The Problem We Were Actually Solving
Our server had 1,200 concurrent players at peak, all trying to uncover the same 472 treasure locations spawned across three biomes. The engine defaulted to a central Redis cluster for location validation. At 1,200 ops/sec, Redis latency spiked to 450ms on writes and 380ms on reads. Redis wasnt the bottleneck—it was the serialization format. We were using JSON to represent each treasure location, which ballooned to 1.8KB per record. The Redis master couldnt keep up, and the cluster shed 287 requests per second during peak load, causing clients to timeout and retry, creating even more traffic. Players saw treasure chests flickering in and out of existence, and Jira tickets piled up with titles like Shiny Object Bug and Chest Teleportation Incident.
We werent solving fun. We were solving distributed consensus under write amplification.
What We Tried First (And Why It Failed)
Our first fix was to switch from Redis JSON to Protocol Buffers with gzip compression. The payload dropped from 1.8KB to 320 bytes. Latency improved—Redis stabilized at 120ms for writes and 90ms for reads. Success? Not quite.
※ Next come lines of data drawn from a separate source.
(** C29: Inserting a node ends. When its interval is not empty and overlaps none, it
    returns 0 and the tree holds the node in its place besides what it held; otherwise
    it returns 1 and the tree holds the same intervals. *)
Theorem interval_tree_insert_correct root es p nx pv v F h :
  tree_at root es ((p, icell nx pv v) :: F) h -> apart es ->
  room es ((p, icell nx pv v) :: F) ->
  exists root' rc h', interval_tree_insert dummy garbage root p h = Some ((root', rc), h') /\
    if decide (lo v < hi v /\ Forall (fun e => ~ overlaps v (e.2)) es) then
      rc = 0 /\ exists es', tree_at root' es' F h' /\ inserted p v es es' /\ apart es'
    else rc = 1 /\ tree_at root' es ((p, icell nx pv v) :: F) h'.
Proof.
  intros (t & -> & <- & Hs) Hap Hr.
  enough (wp (interval_tree_insert dummy garbage (root_of t) p)
            (insert_post p v (elems t) F nx pv) h) as
    ([root' rc] & h' & E & H) by (by exists root', rc, h').
  unfold interval_tree_insert. wp_get. wp_get.
  destruct (Z.leb_spec (hi v) (lo v)) as [Hv|Hv].
  { apply wp_ret. unfold insert_post. rewrite decide_False by lia. split; [done|]. by exists t. }
  destruct (Z.eqb_spec (root_of t) 0) as [H0|H0].
  { apply (root_null h t _ Hs) in H0. subst t. unfold put_LEFT, put_RIGHT. cbn in Hs. do 5 wp_step.
    apply (insert_success p v _ F nx pv (Node Leaf p v Leaf)); [done..| |exact Hs].
    exists [], []. done. }
  apply wp_bind. apply interval_splay_ok with (F := (p, icell nx pv v) :: F); [done..|].
  clear h Hs. intros t' h Hs He Hsp. specialize (Hsp Hap).
  destruct t' as [|l q w r]; [by apply splay_not_leaf in He|]. rewrite <- He in *. clear t He H0.
  cbn [root_of]. apply wp_bind, wp_field. eapply wp_deref; [exact Hs|left|]. cbn [start].
  destruct (Z.leb_spec (hi v) (lo w)).
  - by apply insert_left_of_root.
  - by apply insert_right.
Qed.

(** ** Deleting *)

(** What the cells hold besides their links. *)
Definition data_of (c : Z * interval_tree_node) : entry :=
  (c.1, mkIval (start c.2) (end_ c.2) (node_ctxt c.2)).

Lemma data_cells t : data_of <$> cells t ≡ₚ elems t.
Proof.
  induction t as [|l IHl p v r IHr]; [done|]. cbn. rewrite fmap_app, IHl, IHr.
  unfold data_of. cbn. destruct v. cbn. solve_Permutation.
Qed.

Lemma wp_data {A} (f : interval_tree_node -> A) (g : ival -> A) p v cs h (Q : A -> _ -> Prop) :
  hst h cs -> (p, v) ∈ data_of <$> cs ->
  (forall nx pv, f (icell nx pv v) = g v) -> Q (g v) h -> wp (n ← deref p; mret (f n)) Q h.
Proof.
  intros Hs Hin Hfg HQ. apply list_elem_of_fmap in Hin as ([q n] & E & Hin).
  injection E as -> ->. apply wp_field. eapply wp_deref; [exact Hs|exact Hin|].
  destruct n as [nx pv s e c]. cbn in *. specialize (Hfg nx pv). cbn in Hfg. by rewrite Hfg.
Qed.

(** Cutting a tree splayed at the start [s] into what ends by then and the rest. *)
Lemma cut_left l q w r s F h :
  apart (elems (Node l q w r)) -> splayed s (Node l q w r) -> hst h (cells (Node l q w r) ++ F) ->
  wp (if hi w <=? s then r ← RIGHT q; _ ← put_RIGHT q 0; mret (q, r)
      else l ← LEFT q; _ ← put_LEFT q 0; mret (l, q))
     (fun res h' => exists L T, res = (root_of L, root_of T) /\ elems (Node l q w r) = elems L ++ elems T /\
        hst h' (cells L ++ cells T ++ F) /\ Forall (fun e => hi (e.2) <= s) (elems L) /\
        Forall (fun e => s < hi (e.2)) (elems T)) h.
Proof.
  intros Hap [Hl Hr] Hs. destruct (right_of _ _ _ _ Hap) as ([_ Hwf] & Hrw & Hw & Hlw).
  assert (Hr' : Forall (fun e => s < hi (e.2)) (elems r)).
  { rewrite Forall_forall in *. intros e He. specialize (Hr e He). specialize (Hwf e He). cbn in *. lia. }
  cbn in Hs. unfold put_RIGHT, put_LEFT. destruct (Z.leb_spec (hi w) s); wp_get; do 2 wp_step; apply wp_ret.
  - exists (Node l q w Leaf), r. split_and!; [done|cbn; by rewrite <- app_assoc|hst_permute| |done].
    cbn. apply Forall_app. split; [done|by constructor].
  - exists l, (Node Leaf q w r). split_and!; [done|done|hst_permute|done|]. by constructor.
Qed.

(** Cutting a tree splayed at the end [e] into what starts before it and the rest. *)
Lemma cut_right t e F h :
  apart (elems t) -> splayed e t -> hst h (cells t ++ F) ->
  wp (if root_of t =? 0 then mret (0, 0) else
      ts ← START (root_of t);
      if e <=? ts then l ← LEFT (root_of t); _ ← put_LEFT (root_of t) 0; mret (l, root_of t)
      else r ← RIGHT (root_of t); _ ← put_RIGHT (root_of t) 0; mret (root_of t, r))
     (fun res h' => exists D R, res = (root_of D, root_of R) /\ elems t = elems D ++ elems R /\
        hst h' (cells D ++ cells R ++ F) /\ Forall (fun f => lo (f.2) < e) (elems D) /\
        Forall (fun f => e <= lo (f.2)) (elems R)) h.
Proof.
  intros Hap Hsp Hs. destruct t as [|l q w r]; [apply wp_ret; by exists Leaf, Leaf|].
  cbn [root_of]. rewrite (proj2 (Z.eqb_neq q 0)) by exact (proj2 (hst_head_fresh _ _ _ _ Hs)).
  destruct Hsp as [Hl Hr], (right_of _ _ _ _ Hap) as (_ & _ & Hw & Hlw).
  assert (Hr' : Forall (fun f => e <= lo (f.2)) (elems r)) by (eapply Forall_impl; [exact Hr|]; cbn; lia).
  assert (Hl' : Forall (fun f => lo (f.2) < e) (elems l)).
  { apply apart_app in Hap as ([_ Hwf] & _). rewrite Forall_forall in *. intros f Hf.
    specialize (Hl f Hf). specialize (Hwf f Hf). cbn in *. lia. }
  cbn in Hs. wp_get. unfold put_RIGHT, put_LEFT.
  destruct (Z.leb_spec e (lo w)); wp_get; do 2 wp_step; apply wp_ret.
  - exists l, (Node Leaf q w r). split_and!; [done|done|hst_permute|done|]. by constructor.
  - exists (Node l q w Leaf), r. split_and!; [done|cbn; by rewrite <- app_assoc|hst_permute| |done].
    cbn. apply Forall_app. split; [done|by constructor].
Qed.
(** ** So does [SpinLock], whose word is 0 or 1 *)
Lemma SpinLock_cases c w w' o :
  SpinLock_lock c w = (w', o) ->
  (w = 0 /\ w' = 1 /\ o = Returns true) \/ (w <> 0 /\ w' = w /\ o = Spins ()).
Proof.
  unfold SpinLock_lock, tryLock, compare_and_swap.
  destruct (Z.eqb_spec w 0); intros [= <- <-]; [by left|by right].
Qed.

#[export] Program Instance SpinLock_proto : LockProto := {
  lp_call := unit;
  lp_start := fun _ => True;
  lp_inv := fun _ => True;
  lp_word := fun w => w = 0 \/ w = 1;
  lp_free := fun w => w = 0;
  lp_step := SpinLock_lock;
  lp_release := SpinLock_unlock;
}.
Next Obligation. done. Qed.
Next Obligation. intros c w w' c' _ E%SpinLock_cases. intuition congruence. Qed.
Next Obligation. intros c w w' _ E%SpinLock_cases. intuition congruence. Qed.
Next Obligation. intros c w w' _ E%SpinLock_cases. intuition (congruence || lia). Qed.
Next Obligation. intros w [->| ->]; done. Qed.
Next Obligation. by left. Qed.
Next Obligation. intros c w w' o _ Hw E%SpinLock_cases. intuition (congruence || lia). Qed.

(** ** Bounds on the steps of one call

    The words a thread meets at its steps are whatever the others make of them:
    [ws k] is the word just before its step number [k]. *)
Fixpoint run_call {L} (f : L -> Z -> Z * outcome L) (ws : nat -> Z) (n : nat) (l : L)
  : outcome L :=
  match n with
  | O => Spins l
  | S n' =>
      match snd (f l (ws O)) with
      | Returns b => Returns b
      | Spins l' => run_call f (fun k => ws (S k)) n' l'
      end
  end.

(** The steps left to a limited call. *)
Definition steps_left (limit : Z) (p : place) : Z :=
  match p with
  | AtHead i => 2 * (limit - i) + 5
  | AtTest i => 2 * (limit - i) + 4
  | InBody i => 2 * (limit - i) + 3
  | AtSwap i => 2 * (limit - i) + 4
  end.

Definition counter (p : place) : Z :=
  match p with AtHead i | AtTest i | InBody i | AtSwap i => i end.

Definition in_limit (limit : Z) (p : place) : Prop :=
  0 <= counter p /\
  match p with AtHead i => i <= limit + 2 | AtTest i => False | InBody i | AtSwap i => i <= limit + 1 end.

Lemma limit_step limit v p w w' p' :
  0 < limit < 2 ^ 64 - 2 -> in_limit limit p ->
  limit_spinlock_lock limit v p w = (w', Spins p') ->
  in_limit limit p' /\ 0 < steps_left limit p' < steps_left limit p.
Proof.
  intros Hl [H0 Hp]. unfold limit_spinlock_lock, over, test_word, fetch_and_store, in_limit, u64 in *.
  destruct p as [i|i|i|i]; cbn [counter] in *; [|done| |];
  rewrite ?(proj2 (Z.eqb_neq limit 0)) by lia; simpl negb; rewrite ?andb_true_l;
  repeat case_match; intros [= <- <-]; reflect_Z; cbn [counter steps_left];
  rewrite ?wrap_small by lia; simplify_eq; lia.
Qed.
Lemma hpcfmt_str_fread_overflow_witness :
  hpcfmt_str_fread (reader (layout true 4 (2 ^ 32 - 1) ++ [Init.Byte.x41])) (Some (fun _ => true)) = None.
Proof. apply (hpcfmt_str_fread_overflow Init.Byte.x41 [] (fun _ => true)). reflexivity. Defined.

(** C34: With the attributes the program sets up, samples are misread: the kernel puts the time
    before the address and a reserved word, the period and the call chain after
    the processor, none of which the reader knows.  So the address it reports is the
    time and the processor it reports is the low half of the address; what is left
    of the record is then taken for a header of size 0, and the whole rest of the ring,
    further samples included, is thrown away. *)
Theorem perf_real_layout {S} (cb : Z -> perf_sample_data_t -> S -> S) (attr : perf_event_attr)
    (threshold id misc rip rpid rtid time raddr rcpu period : Z) (rest : list byte)
    (m : perf_mmap_t) (s : S) :
  ring_ok m ->
  unread m = enc_header PERF_RECORD_SAMPLE misc 64 ++
             kernel_sample rip rpid rtid time raddr rcpu period ++ rest ->
  0 <= misc < 2 ^ 16 -> 0 <= rip < 2 ^ 64 -> 0 <= rpid < 2 ^ 32 -> 0 <= rtid < 2 ^ 32 ->
  0 <= time < 2 ^ 64 -> 0 <= raddr < 2 ^ 64 -> raddr / 2 ^ 32 <> PERF_RECORD_SAMPLE ->
  0 <= rcpu < 2 ^ 16 ->
  exists m', unread m' = [] /\
    parse_loop cb 3 id (sample_type (perf_attr_init attr threshold PERF_SAMPLE_TID)) m 0 s =
      Some (RET (m', 1, cb id (mkSample rip rpid rtid time (raddr mod 2 ^ 32)
        (negb (Z.land misc PERF_RECORD_MISC_EXACT_IP =? 0))) s)).
Proof.
  intros Hm Hu Hmi Hi Hp Ht Htm Ha Hne Hc.
  change (sample_type (perf_attr_init attr threshold PERF_SAMPLE_TID)) with 431.
  assert (0 <= raddr / 2 ^ 32 < 2 ^ 32) as Hhi
    by (split; [apply Z.div_pos; lia|apply Z.div_lt_upper_bound; lia]).
  destruct (parse_turn_header cb id 431 m _ _ _ _ 0 s Hm Hu) as (m1 & -> & Hm1 & Hu1 & H8 & E);
    [unfold PERF_RECORD_SAMPLE; lia|lia|lia|].
  unfold kernel_sample in Hu1. rewrite <- !app_assoc in Hu1.
  destruct (read_sample_fields _ rip rpid rtid time _
    (mkSample 0 0 0 0 0 (negb (Z.land misc PERF_RECORD_MISC_EXACT_IP =? 0))) Hm1 Hu1)
    as (m2 & Hm2 & Hu2 & _ & Hrd); [done..|].
  rewrite le_bytes_8_split, <- app_assoc in Hu2.
  destruct (copy_field m2 4 (raddr mod 2 ^ 32) _ Hm2 Hu2) as (E3 & Hm3 & Hu3);
    [apply Z.mod_pos_bound; lia|].
  assert (le_bytes 4 rcpu = le_bytes 2 rcpu ++ le_bytes 2 0) as Ec.
  { change 4%nat with (2 + 2)%nat. rewrite le_bytes_app. change (256 ^ Z.of_nat 2) with (2 ^ 16).
    by rewrite Z.div_small. }
  rewrite Ec, <- (app_assoc (le_bytes 2 rcpu)), (app_assoc (le_bytes 4 (raddr / _))),
    (app_assoc (_ ++ _) (le_bytes 2 0)), <- (app_assoc (le_bytes 4 (raddr / _))) in Hu3.
  fold (enc_header (raddr / 2 ^ 32) rcpu 0) in Hu3.
  destruct (parse_turn_header cb id 431 _ (raddr / 2 ^ 32) rcpu 0 _ 1
    (cb id (mkSample rip rpid rtid time (raddr mod 2 ^ 32)
       (negb (Z.land misc PERF_RECORD_MISC_EXACT_IP =? 0))) s) Hm3 Hu3) as (m4 & -> & Hm4 & Hu4 & H84 & E4);
    [lia..|].
  rewrite (proj2 (Z.eqb_neq _ _) Hne), skip_all_ok in E4 by done.
  destruct (drained_ok _ Hm4) as [Hm5 Hu5].
  eexists. split; [exact Hu5|]. cbn [parse_loop]. rewrite E.
  change (PERF_RECORD_SAMPLE =? PERF_RECORD_SAMPLE) with true. cbn iota zeta.
  rewrite Hrd by reflexivity. change (has_bit 431 PERF_SAMPLE_CPU) with true. cbn iota.
  change (Z.of_nat 4) with 4 in *. rewrite E3. cbn [mbind exc_bind]. change (0 + 1) with 1.
  cbn [isPrecise]. rewrite E4. change (0 =? 0) with true.
  cbn [snd default]. unfold Datatypes.id. cbn iota. unfold parse_turn at 1. rewrite remaining_ok by done.
  assert (forall m', ring_ok m' -> unread m' = [] -> avail m' = 0%nat) as Hz.
  { intros m' _ H. by rewrite <- length_unread, H. }
  rewrite (Hz _ Hm5 Hu5). done.
Qed.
The second failure emerged when we tested region-based load balancing. We sharded treasure locations by biome: Forest, Desert, Nether. But the engine still used global spawn timers. Every biome update required a broadcast to all shards to maintain cooldown consistency. Broadcast traffic exploded, and under 2k players, the cluster couldnt synchronize the spawn timers fast enough. Players in the Nether biome saw Forest chests spawn two minutes early, ruining the hunt rhythm. We tried Kafka to stream spawn events, but the event sourcing model introduced 15–20 seconds of lag between shards, making the hunt feel asynchronous and unfair.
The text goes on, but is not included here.